YOUR GOAL: Your reply should be made up of every line in the records below that holds the string "intros".

....

Lemma cell_of_surj n cells :
  counts_ok n -> Forall2 (fun c k => 0 <= c < k) cells n ->
  exists idx, 0 <= idx < foldr Z.mul 1 n /\ forall i, (i < cs_dim)%nat -> cell_of n idx i = cells !!! i.
Proof.
  intros Hn Hc. unfold cell_of.
  destruct (counts_cases _ Hn) as [(E & a & -> & Ha)|[(E & a & b & -> & Ha & Hb & Hab)|(E & a & b & c & -> & Ha & Hb & Hd & Habc)]];
    clear Hn; rewrite E; apply Forall2_cons_inv_r in Hc as (x & lx & Hx & Hc & ->);
    try apply Forall2_cons_inv_r in Hc as (x0 & lx0 & Hx0 & Hc & ->);
    try apply Forall2_cons_inv_r in Hc as (x1 & lx1 & Hx1 & Hc & ->); apply Forall2_nil_inv_r in Hc as ->;
    simpl; rewrite !Z.mul_1_r.
  - exists x. split; [done|]. intros [|i] ?; [|lia]. simpl. rewrite Z.div_1_r. by apply Z.mod_small.
  - destruct (digits_of a b x x0 0) as (D0 & D1 & _); [done..|]. exists (x + a * (x0 + b * 0)). split; [nia|].
    intros [|[|i]] ?; simpl; [by rewrite Z.div_1_r|by rewrite Z.mul_1_r|lia].
  - destruct (digits_of a b x x0 x1) as (D0 & D1 & D2); [done..|]. exists (x + a * (x0 + b * x1)). split; [by do 2 (apply radix_lt; [done|])|].
    intros [|[|[|i]]] ?; simpl; [by rewrite Z.div_1_r|by rewrite Z.mul_1_r| |lia].
    rewrite !Z.mul_1_r, D2. by apply Z.mod_small.
Qed.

....

SOLUTION FOR THIS PROBLEM:
  intros Hn Hc. unfold cell_of.
  - exists x. split; [done|]. intros [|i] ?; [|lia]. simpl. rewrite Z.div_1_r. by apply Z.mod_small.
    intros [|[|i]] ?; simpl; [by rewrite Z.div_1_r|by rewrite Z.mul_1_r|lia].
    intros [|[|[|i]]] ?; simpl; [by rewrite Z.div_1_r|by rewrite Z.mul_1_r| |lia].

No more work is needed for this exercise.